79 I take a similar view in relation to the reports of the Occupational Health Assessment Centre of January 2005 and Prudence Consulting of March 2007. Prior to the first of these the matters referred to in the immediately 2 preceding paragraphs were apparent. So also was the fact that the Plaintiff had some psychiatric and psychological problems referred to in the 2004 reports of Dr Younan and Mr Metry. Assuming Keddies made the most elementary enquiries of the Plaintiff his past employment activities would have been known. So also would be the fact that he had migrated to Australia and that, while his command English was not perfect, it was reasonable. Against this background it is impossible to believe that the degree of study apparent in the 20, or if the Job Markets material is included, 30 page epistle from the Occupational Health Assessments Centre was necessary or reasonable. Certainly is this so in the context of requiring a defendant to pay for it and for all the attention the lengthy document presumably was given thereafter.
80 I should give some indication of the extent of that study and report. A covering letter summarised the result of the Assessment was to the effect that:-
(i) but for the accident the Plaintiff would have continued working as a formworker
(iii) post-injury the Plaintiff’s only possible employment option is process work but because of his inexperience in that area, his psychological symptoms and deteriorating physical condition, he was unlikely to be successful in that area.(ii) he would have been able to open his own formwork business and follow a number of identified occupations
81 The report fell into 2 parts. It is recorded in the Functional Capacity Evaluation part of the report that it was prepared on the basis of 3 hour sessions with the Plaintiff and documents provided by Keddies. Included in that part of the report are sections dealing with:-
The History of the Injury
Treatment History
(In this section reference is made to the surgical procedures carried out on the Plaintiff and the physical disabilities apparent in the radiological reports.)
Current Pain Description
Physical ExaminationCurrent Reported Functional Limitations
- Active Joint Range and Associated Muscle Strength
- Cooperation and Consistency of Performance
- Physical Work Limitations
- The Job Description of his Previous Employment
- Current Physical Capacity Compared with that Job Description
82 Unsurprisingly, within that latter section, and which occupied almost a page, there were observations to the effect that the Plaintiff demonstrated an inability to physically undertake the normal duties involved with formwork and was unable to work in jobs requiring prolonged walking, standing or stair climbing due to his ankle symptoms. It was also said that the Plaintiff would be suited to some form of sedentary work that involved manual dexterity but with limited lifting of weight so long as he could frequently change his sitting posture and stand. He was said to be unsuitable for operating a small mixed business.

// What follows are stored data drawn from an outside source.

(** * daniel-daily: the collection pipeline, embedded and verified

    The development follows the Python sources module by module:
    - [PyStr]            the [str] methods and [re.sub] calls the code relies on;
    - [Pathlib]          the [pathlib] operations on the paths the code builds;
    - [MarkdownStore]    src/storage/markdown_store.py, the content directory;
    - [Briefs]           src/storage/markdown_store.py, the briefs directory;
    - [BriefGenerator]   src/analysis/brief_generator.py;
    - [Deduplicator]     src/storage/deduplicator.py;
    - [SourceStateManager] src/state/source_state.py;
    - [Curation]         src/curation/{types,source_registry}.py;
    - [RSSFetcher]       src/collection/fetchers/{base,rss}_fetcher.py;
    - [Coordinator]      src/collection/coordinator.py.

    Python exceptions are explicit: a computation that may raise returns a
    [result]; [try_except] is the [try: ... except Exception:] block.
    Everything the code obtains from outside the process (the feed parser's
    answer, downloaded articles, clock readings, the JSON documents found on
    disk) is an explicit input.  The third-party formatting routines
    (PyYAML, [datetime.isoformat], [round]) are the fields of the class
    [PyLib]; theorems state the laws they need as hypotheses. *)

From stdpp Require Import base option list gmap strings pretty.
From Stdlib Require Import ZArith Ascii String Lia SpecFloat Sorted.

83 In the Vocational Assessment part of the report are sections dealing with:-
History of the Injury
Current Functioning (setting out the Plaintiff’s reported problems)
Current Treatment
Education and Training
Employment History
Occupational Test Data (Including arithmetic, spelling and reading tests)

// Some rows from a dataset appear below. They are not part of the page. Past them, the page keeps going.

Lemma Math_max_same (a : spec_float) : B64.Math_max a a = a.
Proof.
  destruct (Math_max_cases a a) as [H | Na _ H | Na _ H | Na _ H].
  - rewrite orb_diag in H. destruct a; try discriminate. reflexivity.
  - rewrite (SFcompare_refl a Na) in H. discriminate.
  - reflexivity.
  - apply if_same.
Qed.

Lemma Math_min_same (a : spec_float) : B64.Math_min a a = a.
Proof.
  destruct (Math_min_cases a a) as [H | Na _ H | Na _ H | Na _ H].
  - rewrite orb_diag in H. destruct a; try discriminate. reflexivity.
  - reflexivity.
  - reflexivity.
  - apply if_same.
Qed.

Lemma nle_of_compare (a b : spec_float) (c : comparison) :
  SFcompare a b = Some c -> c <> Gt -> B64.nle a b = true.
Proof.
  intros H Hc. unfold B64.nle, SFleb. rewrite H. destruct c; congruence.
Qed.

Lemma nle_refl (a : spec_float) : B64.is_nan a = false -> B64.nle a a = true.
Proof.
  intro H. apply (nle_of_compare a a Eq); [apply SFcompare_refl; exact H | discriminate].
Qed.

Lemma compare_flip (a b : spec_float) (c : comparison) :
  SFcompare a b = Some c -> SFcompare b a = Some (CompOpp c).
Proof. intro H. rewrite SFcompare_antisym, H. reflexivity. Qed.

(** [Math.max] is at least each of its arguments, [Math.min] at most. *)
Lemma Math_max_ge_r (a b : spec_float) :
  B64.is_nan a = false -> B64.is_nan b = false ->
  B64.is_nan (B64.Math_max a b) = false /\
  B64.nle b (B64.Math_max a b) = true /\
  B64.nle a (B64.Math_max a b) = true /\
  (B64.Math_max a b = a \/ B64.Math_max a b = b).
Proof.
  intros Na Nb.
  destruct (Math_max_cases a b) as [H | _ _ H | _ _ H | _ _ H].
  - rewrite Na, Nb in H. discriminate.
  - repeat split; auto using nle_refl.
    apply (nle_of_compare a b Lt); [exact H | discriminate].
  - repeat split; auto using nle_refl.
    apply (nle_of_compare b a Lt); [exact (compare_flip _ _ _ H) | discriminate].
  - destruct (B64.is_neg_zero a); repeat split; auto using nle_refl.
    + apply (nle_of_compare a b Eq); [exact H | discriminate].
    + apply (nle_of_compare b a Eq); [exact (compare_flip _ _ _ H) | discriminate].
Qed.

Lemma Math_min_le_r (a b : spec_float) :
  B64.is_nan a = false -> B64.is_nan b = false ->
  B64.is_nan (B64.Math_min a b) = false /\
  B64.nle (B64.Math_min a b) b = true /\
  (B64.Math_min a b = a \/ B64.Math_min a b = b).
Proof.
  intros Na Nb.
  destruct (Math_min_cases a b) as [H | _ _ H | _ _ H | _ _ H].
  - rewrite Na, Nb in H. discriminate.
  - repeat split; auto.
    apply (nle_of_compare a b Lt); [exact H | discriminate].
  - repeat split; auto using nle_refl.
  - destruct (B64.is_neg_zero b); repeat split; auto using nle_refl.
    apply (nle_of_compare a b Eq); [exact H | discriminate].
Qed.

Ltac key_dir H :=
  first [ reflexivity
        | discriminate H
        | exfalso; cbn in H; lia
        | cbn; lia
        | exfalso; inversion H; subst; lia
        | inversion H; subst; reflexivity
        | subst; reflexivity
        | subst; cbn; lia ].

Lemma SFcompare_key (a b : spec_float) :
  B64.is_nan a = false -> B64.is_nan b = false ->
  (SFcompare a b = Some Lt <-> key_lt (float_key a) (float_key b)) /\
  (SFcompare a b = Some Eq <-> float_key a = float_key b).
Proof.
  intros Na Nb.
  destruct a as [s1|s1| |s1 m1 e1], b as [s2|s2| |s2 m2 e2];
    try discriminate; cbn [SFcompare float_key key_lt].
  all: try change (Pos.compare_cont Eq m1 m2) with (Pos.compare m1 m2).
  all: try destruct s1; try destruct s2.
  all: try (destruct (Z.compare_spec e1 e2) as [He|He|He];
            destruct (Pos.compare_spec m1 m2) as [Hm|Hm|Hm];
            cbn [CompOpp]).
  all: split; split; intro Hk; key_dir Hk.
Qed.

Lemma nlt_key (a b : spec_float) :
  B64.is_nan a = false -> B64.is_nan b = false ->
  (B64.nlt a b = true <-> key_lt (float_key a) (float_key b)).
Proof.
  intros Na Nb. destruct (SFcompare_key a b Na Nb) as [H _].
  unfold B64.nlt, SFltb. rewrite <- H.
  destruct (SFcompare a b) as [[| |]|]; split; intro E; congruence.
Qed.

Lemma nle_key (a b : spec_float) :
  B64.is_nan a = false -> B64.is_nan b = false ->
  (B64.nle a b = true <->
   key_lt (float_key a) (float_key b) \/ float_key a = float_key b).
Proof.
  intros Na Nb. destruct (SFcompare_key a b Na Nb) as [H1 H2].
  unfold B64.nle, SFleb. rewrite <- H1, <- H2.
  destruct (SFcompare a b) as [[| |]|]; split; intro E; auto;
    try discriminate; destruct E; congruence.
Qed.

Lemma nle_nlt_trans (a b c : spec_float) :
  B64.is_nan a = false -> B64.is_nan b = false -> B64.is_nan c = false ->
  B64.nle a b = true -> B64.nlt b c = true -> B64.nlt a c = true.
Proof.
  intros Na Nb Nc Hab Hbc.
  apply (nle_key a b Na Nb) in Hab. apply (nlt_key b c Nb Nc) in Hbc.
  apply (nlt_key a c Na Nc). revert Hab Hbc.
  destruct (float_key a) as [[a1 a2] a3], (float_key b) as [[b1 b2] b3],
    (float_key c) as [[c1 c2] c3].
  unfold key_lt. intros [H|H] H'; [|injection H as -> -> ->]; lia.
Qed.

Lemma nle_trans (a b c : spec_float) :
  B64.is_nan a = false -> B64.is_nan b = false -> B64.is_nan c = false ->
  B64.nle a b = true -> B64.nle b c = true -> B64.nle a c = true.
Proof.
  intros Na Nb Nc Hab Hbc.
  apply (nle_key a b Na Nb) in Hab. apply (nle_key b c Nb Nc) in Hbc.
  apply (nle_key a c Na Nc). revert Hab Hbc.
  destruct (float_key a) as [[a1 a2] a3], (float_key b) as [[b1 b2] b3],
    (float_key c) as [[c1 c2] c3].
  unfold key_lt. intros [H|H] [H'|H'];
    try (injection H as -> -> ->); try (injection H' as -> -> ->);
    first [ left; lia | right; reflexivity ].
Qed.

Lemma nlt_max_r (a b : spec_float) :
  B64.is_nan a = false -> B64.is_nan b = false ->
  B64.nlt a b = true -> B64.Math_max a b = b.
Proof.
  intros Na Nb H. unfold B64.Math_max. rewrite Na, Nb. cbn [orb].
  unfold B64.nlt in H. rewrite H. reflexivity.
Qed.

Interest Tests (including an explanation of certain “Persuading” and “Organising” scales)
Transferable Skills (i.e. skills possessed by the Plaintiff that might be transferred to a new job)
Post Injury Employment Barriers
(Under this heading it was recorded that there had been administered to the Plaintiff tests for depression, anxiety and Somatisation, i.e. being overly concerned with and thinking too much about physical problems.)
Specialist Opinion
(Under this heading there were quotes from 6 of the specialist medical reports included in the group relied on by the Plaintiff. The selection and context indicates that there must have been a deal of reading of those reports.)
Post Accident Vocational Options and Conclusions
(Included in this section were the following remarks:-
“The Functional Assessment indicates that he is unable to perform his pre-accident occupations of form worker, cook, cleaner or fruit picker.
Mr Assaf reported that, post accident, his occupational goal is to operate a small supermarket…
However the sustained standing and the heavy lifting required significantly limit his capacity in this area.
… Although he has had extensive psychological and psychiatrist treatment, Mr Assaf’s psychological symptoms persist. His constant pain and irritability reduce his employability…
… From a functional point of view, process work would be appropriate if…
It is more likely than not therefore, that he will not find suitable work now or in the foreseeable future.”However, the vocational assessment indicates that Mr Assaf is unlikely to be successful in this type of work. It is not in line with his work experience or his interest profile.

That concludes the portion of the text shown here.